By time war came Buchan had been working as a partner in the Edinburgh publishing firm Thomas Nelson & Son, and had commenced publication of his own novels. He was also trying to establish a political career by becoming an MP for the Borders and had been adopted as Unionist candidate for Peebles and Selkirk in 1911. To his great regret, Buchan did not pass the medical examination for active service; instead, he worked as war correspondent for The Times at the Western Front in 1915. By 1916 he was attached to General HQ in France, then was commissioned as an officer in the Intelligence Corps, reaching the rank of Lieutenant Colonel. In all these positions his facility with words and an understanding of the importance of the right information at the right time served him well, and in 1917 he was appointed Director of the newly-formed Department of Information. Ill-health (in 1917 he underwent an operation for a duodenal ulcer) and the demands of his appointments did not diminish his literary output: as well as writing his war poetry and several novels he was a joint author of the 24-volume History of the War, published by Nelson’s in serial form as the war progressed.

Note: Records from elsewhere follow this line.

Definition Info (env : Env) (c : CoreLogger) :=
  match c with
  | zapLogger_ l => zapLogger.Info l
  | zapLoggerInternal_ l => zapLoggerInternal.Info l
  end.

Definition Warn (env : Env) (c : CoreLogger) :=
  match c with
  | zapLogger_ l => zapLogger.Warn l
  | zapLoggerInternal_ l => zapLoggerInternal.Warn l
  end.

Definition Error (env : Env) (c : CoreLogger) :=
  match c with
  | zapLogger_ l => zapLogger.Error env l
  | zapLoggerInternal_ l => zapLoggerInternal.Error l
  end.

Definition Fatal (env : Env) (c : CoreLogger) :=
  match c with
  | zapLogger_ l => zapLogger.Fatal env l
  | zapLoggerInternal_ l => zapLoggerInternal.Fatal l
  end.

Definition DebugContext (env : Env) (c : CoreLogger) :=
  match c with
  | zapLogger_ l => zapLogger.DebugContext l
  | zapLoggerInternal_ l => zapLoggerInternal.DebugContext l
  end.

Definition InfoContext (env : Env) (c : CoreLogger) :=
  match c with
  | zapLogger_ l => zapLogger.InfoContext l
  | zapLoggerInternal_ l => zapLoggerInternal.InfoContext l
  end.

Definition WarnContext (env : Env) (c : CoreLogger) :=
  match c with
  | zapLogger_ l => zapLogger.WarnContext l
  | zapLoggerInternal_ l => zapLoggerInternal.WarnContext l
  end.

Definition ErrorContext (env : Env) (c : CoreLogger) :=
  match c with
  | zapLogger_ l => zapLogger.ErrorContext env l
  | zapLoggerInternal_ l => zapLoggerInternal.ErrorContext l
  end.

Definition WithFields (c : CoreLogger) (fields : list Field) : CoreLogger :=
  match c with
  | zapLogger_ l => zapLogger_ (zapLogger.WithFields l fields)
  | zapLoggerInternal_ l => zapLoggerInternal_ (zapLoggerInternal.WithFields l fields)
  end.

Definition WithContext (c : CoreLogger) (ctx : Context) : CoreLogger :=
  match c with
  | zapLogger_ l => zapLogger_ (zapLogger.WithContext l ctx)
  | zapLoggerInternal_ l => zapLoggerInternal_ (zapLoggerInternal.WithContext l ctx)
  end.

Definition WithService (c : CoreLogger) (service : string) : CoreLogger :=
  match c with
  | zapLogger_ l => zapLogger_ (zapLogger.WithService l service)
  | zapLoggerInternal_ l => zapLoggerInternal_ (zapLoggerInternal.WithService l service)
  end.

Definition SetLevel (c : CoreLogger) (level : Level) : CoreLogger :=
  match c with
  | zapLogger_ l => zapLogger_ (zapLogger.SetLevel l level)
  | zapLoggerInternal_ l => zapLoggerInternal_ (zapLoggerInternal.SetLevel l level)
  end.

Definition Sync (env : Env) (c : CoreLogger) :=
  match c with
  | zapLogger_ l => zapLogger.Sync env l
  | zapLoggerInternal_ l => zapLoggerInternal.Sync env l
  end.

Definition fields (c : CoreLogger) : wrapper :=
  match c with zapLogger_ l => l | zapLoggerInternal_ l => l end.

End CoreLogger_.

(** ** [tracedLogger], the wrapper that reads the context *)

(** [CreateTracedLogger] is the only place a [tracedLogger] is built from
    another logger, and it wraps the result of [NewLogger] or
    [CreateLoggerWithOutputs]; the wrapper owns the logger it wraps. *)
Record traced : Type := mkTraced {
  logger : CoreLogger;
  extractor : TracingExtractor }.

Module tracedLogger.

(** [mergeWithContextFields]. *)
Definition mergeWithContextFields (t : traced) (ctx : Context) (fields : list Field)
  : list Field :=
  let contextFields := ExtractAllContextFields (extractor t) ctx in
  if (length contextFields =? 0)%nat then fields
  else contextFields ++ fields.

Definition Debug (env : Env) (t : traced) (msg : string) (fields : list Field) :=
  CoreLogger_.Debug env (logger t) msg fields.
Definition Info (env : Env) (t : traced) (msg : string) (fields : list Field) :=
  CoreLogger_.Info env (logger t) msg fields.
Definition Warn (env : Env) (t : traced) (msg : string) (fields : list Field) :=
  CoreLogger_.Warn env (logger t) msg fields.
Definition Error (env : Env) (t : traced) (msg : string) (fields : list Field) :=
  CoreLogger_.Error env (logger t) msg fields.
Definition Fatal (env : Env) (t : traced) (msg : string) (fields : list Field) :=
  CoreLogger_.Fatal env (logger t) msg fields.

Definition DebugContext (env : Env) (t : traced) (ctx : Context) (msg : string)
    (fields : list Field) :=
  let allFields := mergeWithContextFields t ctx fields in
  CoreLogger_.Debug env (logger t) msg allFields.

Definition InfoContext (env : Env) (t : traced) (ctx : Context) (msg : string)
    (fields : list Field) :=
  let allFields := mergeWithContextFields t ctx fields in
  CoreLogger_.Info env (logger t) msg allFields.

Definition WarnContext (env : Env) (t : traced) (ctx : Context) (msg : string)
    (fields : list Field) :=
  let allFields := mergeWithContextFields t ctx fields in
  CoreLogger_.Warn env (logger t) msg allFields.

Definition ErrorContext (env : Env) (t : traced) (ctx : Context) (msg : string)
    (fields : list Field) :=
  let allFields := mergeWithContextFields t ctx fields in
  CoreLogger_.Error env (logger t) msg allFields.

Definition WithFields (t : traced) (fields : list Field) : traced :=
  mkTraced (CoreLogger_.WithFields (logger t) fields) (extractor t).

Definition WithContext (t : traced) (ctx : Context) : traced :=
  let contextFields := ExtractAllContextFields (extractor t) ctx in
  mkTraced (CoreLogger_.WithFields (logger t) contextFields) (extractor t).

Definition WithService (t : traced) (service : string) : traced :=
  mkTraced (CoreLogger_.WithService (logger t) service) (extractor t).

Hugh MacDiarmid, in the first of his Contemporary Scottish Studies, commends Buchan’s vernacular verse, especially ‘Fisher Jamie’, and agrees with another critic that Buchan’s ‘Home Thoughts From Abroad’ was one of the most truthful of war poems. ‘The Great Ones’ could also be considered to hold another truth of war: that the patriotism and the pride are just a passing phase on the earth’s surface, and that the peasant ploughing, who ignores the top brass proceeding down the road and continues to drive his furrow, is ‘the biggest man’.